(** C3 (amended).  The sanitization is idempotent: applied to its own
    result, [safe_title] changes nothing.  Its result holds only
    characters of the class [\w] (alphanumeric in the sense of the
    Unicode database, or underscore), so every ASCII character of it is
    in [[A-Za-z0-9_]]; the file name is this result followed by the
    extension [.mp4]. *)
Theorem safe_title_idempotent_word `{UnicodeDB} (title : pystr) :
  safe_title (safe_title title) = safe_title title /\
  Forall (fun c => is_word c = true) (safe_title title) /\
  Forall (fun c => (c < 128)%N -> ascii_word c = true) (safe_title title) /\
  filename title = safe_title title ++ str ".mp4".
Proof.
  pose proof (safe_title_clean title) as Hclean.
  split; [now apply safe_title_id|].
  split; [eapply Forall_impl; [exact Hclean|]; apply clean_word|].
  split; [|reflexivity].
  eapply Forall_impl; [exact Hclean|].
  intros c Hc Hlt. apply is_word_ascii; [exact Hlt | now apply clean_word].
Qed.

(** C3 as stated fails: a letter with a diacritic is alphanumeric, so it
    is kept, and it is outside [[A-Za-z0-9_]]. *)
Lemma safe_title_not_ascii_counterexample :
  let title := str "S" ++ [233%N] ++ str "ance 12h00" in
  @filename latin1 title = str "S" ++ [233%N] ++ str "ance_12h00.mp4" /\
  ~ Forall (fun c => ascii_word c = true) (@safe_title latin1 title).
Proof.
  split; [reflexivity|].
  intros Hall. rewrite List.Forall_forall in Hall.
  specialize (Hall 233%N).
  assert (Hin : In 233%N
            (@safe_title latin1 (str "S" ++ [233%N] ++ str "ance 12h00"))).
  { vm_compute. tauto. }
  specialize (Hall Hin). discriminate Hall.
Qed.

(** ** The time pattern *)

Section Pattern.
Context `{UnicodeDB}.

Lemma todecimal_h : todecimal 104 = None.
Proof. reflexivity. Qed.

...

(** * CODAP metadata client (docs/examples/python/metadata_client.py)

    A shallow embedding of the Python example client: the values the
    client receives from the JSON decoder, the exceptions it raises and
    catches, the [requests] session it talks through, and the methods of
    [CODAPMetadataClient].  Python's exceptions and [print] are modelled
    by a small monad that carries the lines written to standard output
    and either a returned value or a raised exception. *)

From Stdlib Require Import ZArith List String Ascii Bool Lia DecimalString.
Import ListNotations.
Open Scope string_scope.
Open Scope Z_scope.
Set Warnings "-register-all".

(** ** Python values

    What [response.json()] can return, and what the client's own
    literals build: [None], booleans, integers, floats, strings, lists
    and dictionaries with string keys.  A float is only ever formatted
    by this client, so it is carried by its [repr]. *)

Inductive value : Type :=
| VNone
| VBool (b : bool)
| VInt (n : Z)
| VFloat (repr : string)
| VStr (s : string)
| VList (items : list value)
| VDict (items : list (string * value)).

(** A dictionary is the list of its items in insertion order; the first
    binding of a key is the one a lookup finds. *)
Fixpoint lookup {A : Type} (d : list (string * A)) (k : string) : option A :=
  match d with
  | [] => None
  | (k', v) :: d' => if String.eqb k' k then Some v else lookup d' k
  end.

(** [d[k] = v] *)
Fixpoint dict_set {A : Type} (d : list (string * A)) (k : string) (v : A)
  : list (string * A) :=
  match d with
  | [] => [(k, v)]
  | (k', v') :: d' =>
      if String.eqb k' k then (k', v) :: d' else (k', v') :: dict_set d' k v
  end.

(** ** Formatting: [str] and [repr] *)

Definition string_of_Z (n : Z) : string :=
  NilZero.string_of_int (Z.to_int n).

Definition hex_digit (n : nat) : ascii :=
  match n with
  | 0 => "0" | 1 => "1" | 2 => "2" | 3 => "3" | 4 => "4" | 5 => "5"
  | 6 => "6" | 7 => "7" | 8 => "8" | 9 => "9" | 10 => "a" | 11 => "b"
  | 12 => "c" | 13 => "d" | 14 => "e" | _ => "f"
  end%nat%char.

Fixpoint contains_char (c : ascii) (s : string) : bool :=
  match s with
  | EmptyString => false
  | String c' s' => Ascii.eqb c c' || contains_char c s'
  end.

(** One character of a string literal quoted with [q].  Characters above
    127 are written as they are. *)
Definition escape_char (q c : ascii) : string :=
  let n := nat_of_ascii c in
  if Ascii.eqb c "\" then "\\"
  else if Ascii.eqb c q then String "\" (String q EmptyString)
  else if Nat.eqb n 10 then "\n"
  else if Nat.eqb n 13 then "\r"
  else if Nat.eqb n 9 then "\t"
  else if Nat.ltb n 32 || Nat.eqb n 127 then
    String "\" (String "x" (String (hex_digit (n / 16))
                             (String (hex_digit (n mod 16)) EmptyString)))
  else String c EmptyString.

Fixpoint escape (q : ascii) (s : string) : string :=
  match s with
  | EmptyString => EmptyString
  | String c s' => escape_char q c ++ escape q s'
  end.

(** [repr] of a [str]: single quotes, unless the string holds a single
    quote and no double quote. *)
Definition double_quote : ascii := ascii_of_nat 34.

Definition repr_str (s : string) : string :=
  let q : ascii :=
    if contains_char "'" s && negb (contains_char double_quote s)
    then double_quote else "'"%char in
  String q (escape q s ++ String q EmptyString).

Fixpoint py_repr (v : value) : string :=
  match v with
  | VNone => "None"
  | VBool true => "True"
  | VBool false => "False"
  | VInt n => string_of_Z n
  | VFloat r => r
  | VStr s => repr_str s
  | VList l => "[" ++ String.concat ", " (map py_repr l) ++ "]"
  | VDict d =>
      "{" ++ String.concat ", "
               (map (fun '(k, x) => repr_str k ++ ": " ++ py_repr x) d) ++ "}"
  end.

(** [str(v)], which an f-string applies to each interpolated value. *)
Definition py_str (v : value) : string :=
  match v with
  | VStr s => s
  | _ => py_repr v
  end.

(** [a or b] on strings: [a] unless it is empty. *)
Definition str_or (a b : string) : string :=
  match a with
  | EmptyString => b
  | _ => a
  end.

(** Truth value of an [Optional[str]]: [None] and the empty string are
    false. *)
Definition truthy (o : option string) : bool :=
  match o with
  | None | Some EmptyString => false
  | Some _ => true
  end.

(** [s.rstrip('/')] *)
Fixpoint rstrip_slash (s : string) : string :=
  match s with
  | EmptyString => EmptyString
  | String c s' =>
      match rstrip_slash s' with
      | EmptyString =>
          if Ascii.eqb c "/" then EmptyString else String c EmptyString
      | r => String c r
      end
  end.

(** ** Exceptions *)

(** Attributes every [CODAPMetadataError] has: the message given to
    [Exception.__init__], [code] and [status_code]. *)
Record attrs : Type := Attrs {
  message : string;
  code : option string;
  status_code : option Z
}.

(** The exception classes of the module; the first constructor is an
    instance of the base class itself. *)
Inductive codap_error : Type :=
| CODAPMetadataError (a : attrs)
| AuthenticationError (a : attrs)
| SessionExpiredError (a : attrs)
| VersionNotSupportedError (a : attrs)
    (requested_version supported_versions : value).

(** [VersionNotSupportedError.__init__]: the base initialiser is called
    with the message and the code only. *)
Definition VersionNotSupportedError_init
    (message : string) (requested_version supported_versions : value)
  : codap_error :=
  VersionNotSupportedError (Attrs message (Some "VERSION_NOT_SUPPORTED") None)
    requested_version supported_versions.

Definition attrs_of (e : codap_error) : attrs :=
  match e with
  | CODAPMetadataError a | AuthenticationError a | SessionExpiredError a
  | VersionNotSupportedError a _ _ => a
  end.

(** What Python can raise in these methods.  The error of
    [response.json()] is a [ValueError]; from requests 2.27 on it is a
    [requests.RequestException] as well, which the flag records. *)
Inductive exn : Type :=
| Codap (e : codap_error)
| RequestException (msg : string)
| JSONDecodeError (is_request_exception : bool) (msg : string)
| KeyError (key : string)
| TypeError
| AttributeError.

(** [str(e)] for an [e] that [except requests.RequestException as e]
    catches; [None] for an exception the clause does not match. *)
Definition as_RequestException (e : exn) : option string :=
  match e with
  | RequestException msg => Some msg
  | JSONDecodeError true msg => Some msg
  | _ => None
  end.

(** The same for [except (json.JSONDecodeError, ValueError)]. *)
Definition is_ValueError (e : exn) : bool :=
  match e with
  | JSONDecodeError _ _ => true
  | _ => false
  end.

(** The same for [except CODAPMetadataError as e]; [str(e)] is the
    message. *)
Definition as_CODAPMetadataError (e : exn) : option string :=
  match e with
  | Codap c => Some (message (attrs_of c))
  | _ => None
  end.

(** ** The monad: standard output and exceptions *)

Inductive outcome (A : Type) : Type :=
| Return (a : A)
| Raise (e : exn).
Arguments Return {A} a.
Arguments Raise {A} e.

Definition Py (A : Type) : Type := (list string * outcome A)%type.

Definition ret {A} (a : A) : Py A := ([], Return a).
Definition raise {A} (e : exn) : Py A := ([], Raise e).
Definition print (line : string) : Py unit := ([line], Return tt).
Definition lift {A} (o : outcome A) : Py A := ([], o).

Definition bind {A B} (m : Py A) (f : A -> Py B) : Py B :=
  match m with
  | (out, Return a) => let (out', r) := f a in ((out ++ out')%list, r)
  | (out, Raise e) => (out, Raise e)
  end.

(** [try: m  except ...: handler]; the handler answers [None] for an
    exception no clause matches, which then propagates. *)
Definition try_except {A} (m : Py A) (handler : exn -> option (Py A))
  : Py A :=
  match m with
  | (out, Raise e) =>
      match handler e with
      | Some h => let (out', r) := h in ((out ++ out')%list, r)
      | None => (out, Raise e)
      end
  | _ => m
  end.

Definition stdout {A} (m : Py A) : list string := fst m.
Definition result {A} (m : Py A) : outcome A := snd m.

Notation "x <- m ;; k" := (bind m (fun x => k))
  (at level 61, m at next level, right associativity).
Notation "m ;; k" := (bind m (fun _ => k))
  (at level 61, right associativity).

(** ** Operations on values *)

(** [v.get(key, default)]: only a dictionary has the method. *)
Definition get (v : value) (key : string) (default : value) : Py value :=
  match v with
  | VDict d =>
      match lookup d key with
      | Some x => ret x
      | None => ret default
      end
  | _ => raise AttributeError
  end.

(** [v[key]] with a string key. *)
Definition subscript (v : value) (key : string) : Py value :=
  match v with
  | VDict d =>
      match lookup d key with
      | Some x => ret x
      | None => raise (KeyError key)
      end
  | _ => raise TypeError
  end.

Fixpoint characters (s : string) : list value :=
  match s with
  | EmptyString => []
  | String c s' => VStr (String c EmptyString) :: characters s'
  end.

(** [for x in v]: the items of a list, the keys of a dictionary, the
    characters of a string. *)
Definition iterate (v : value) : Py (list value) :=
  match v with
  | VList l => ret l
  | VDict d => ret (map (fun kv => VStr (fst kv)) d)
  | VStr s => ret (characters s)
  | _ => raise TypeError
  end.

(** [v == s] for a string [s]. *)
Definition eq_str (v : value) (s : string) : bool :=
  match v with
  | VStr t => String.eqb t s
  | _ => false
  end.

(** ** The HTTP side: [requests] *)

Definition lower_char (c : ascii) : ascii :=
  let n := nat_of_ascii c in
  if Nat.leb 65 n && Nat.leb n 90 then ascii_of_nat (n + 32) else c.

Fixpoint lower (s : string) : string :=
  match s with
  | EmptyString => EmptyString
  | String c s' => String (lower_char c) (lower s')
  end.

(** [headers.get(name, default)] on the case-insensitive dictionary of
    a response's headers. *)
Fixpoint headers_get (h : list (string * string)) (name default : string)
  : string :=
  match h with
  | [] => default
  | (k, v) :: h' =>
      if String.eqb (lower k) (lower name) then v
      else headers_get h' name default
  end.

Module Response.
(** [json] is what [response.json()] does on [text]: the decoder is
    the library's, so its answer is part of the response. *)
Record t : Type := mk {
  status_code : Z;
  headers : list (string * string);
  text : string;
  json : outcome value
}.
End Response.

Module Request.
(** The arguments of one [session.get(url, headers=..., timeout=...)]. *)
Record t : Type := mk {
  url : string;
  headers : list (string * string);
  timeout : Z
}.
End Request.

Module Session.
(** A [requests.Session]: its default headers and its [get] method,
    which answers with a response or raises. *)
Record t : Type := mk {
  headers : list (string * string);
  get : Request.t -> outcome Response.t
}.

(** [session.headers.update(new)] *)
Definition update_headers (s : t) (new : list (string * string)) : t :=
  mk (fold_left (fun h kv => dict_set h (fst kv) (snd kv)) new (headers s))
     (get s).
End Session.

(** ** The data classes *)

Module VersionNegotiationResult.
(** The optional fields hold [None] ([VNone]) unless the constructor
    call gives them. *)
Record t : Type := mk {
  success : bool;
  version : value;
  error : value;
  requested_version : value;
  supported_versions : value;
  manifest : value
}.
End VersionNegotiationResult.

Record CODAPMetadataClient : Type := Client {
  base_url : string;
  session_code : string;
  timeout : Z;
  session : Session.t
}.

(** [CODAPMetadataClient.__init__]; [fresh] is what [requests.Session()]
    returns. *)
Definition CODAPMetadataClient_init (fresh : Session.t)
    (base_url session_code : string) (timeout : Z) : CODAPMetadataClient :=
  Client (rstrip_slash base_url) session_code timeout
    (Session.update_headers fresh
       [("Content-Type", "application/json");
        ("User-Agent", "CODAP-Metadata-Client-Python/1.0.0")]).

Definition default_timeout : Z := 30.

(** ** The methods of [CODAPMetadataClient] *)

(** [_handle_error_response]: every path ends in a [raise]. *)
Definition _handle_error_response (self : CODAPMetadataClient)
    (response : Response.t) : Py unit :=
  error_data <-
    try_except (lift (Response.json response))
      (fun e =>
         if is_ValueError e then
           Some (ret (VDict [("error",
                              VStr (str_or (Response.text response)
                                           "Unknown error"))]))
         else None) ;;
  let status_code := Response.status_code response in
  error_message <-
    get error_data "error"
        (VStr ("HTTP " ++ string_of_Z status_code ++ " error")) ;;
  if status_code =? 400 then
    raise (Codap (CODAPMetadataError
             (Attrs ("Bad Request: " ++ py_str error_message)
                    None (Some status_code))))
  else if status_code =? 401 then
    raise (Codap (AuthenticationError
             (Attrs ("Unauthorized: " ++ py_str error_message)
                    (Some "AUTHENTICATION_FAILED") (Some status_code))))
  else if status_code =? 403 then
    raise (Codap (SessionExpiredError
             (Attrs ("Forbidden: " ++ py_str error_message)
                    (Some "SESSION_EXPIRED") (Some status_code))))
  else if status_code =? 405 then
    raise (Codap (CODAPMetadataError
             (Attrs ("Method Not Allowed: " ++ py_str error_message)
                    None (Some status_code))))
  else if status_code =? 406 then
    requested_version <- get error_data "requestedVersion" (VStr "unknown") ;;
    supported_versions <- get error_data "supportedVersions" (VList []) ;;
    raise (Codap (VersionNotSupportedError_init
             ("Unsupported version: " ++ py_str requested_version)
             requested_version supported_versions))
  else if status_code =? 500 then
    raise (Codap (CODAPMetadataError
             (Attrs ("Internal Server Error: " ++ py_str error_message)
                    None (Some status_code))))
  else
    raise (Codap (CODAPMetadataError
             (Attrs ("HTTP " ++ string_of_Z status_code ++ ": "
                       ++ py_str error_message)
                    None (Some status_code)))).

| TASK TO COMPLETE |
Among the lines above, return each one holding the string "holds".

| TASK SOLUTION |
    result, [safe_title] changes nothing.  Its result holds only
(** [repr] of a [str]: single quotes, unless the string holds a single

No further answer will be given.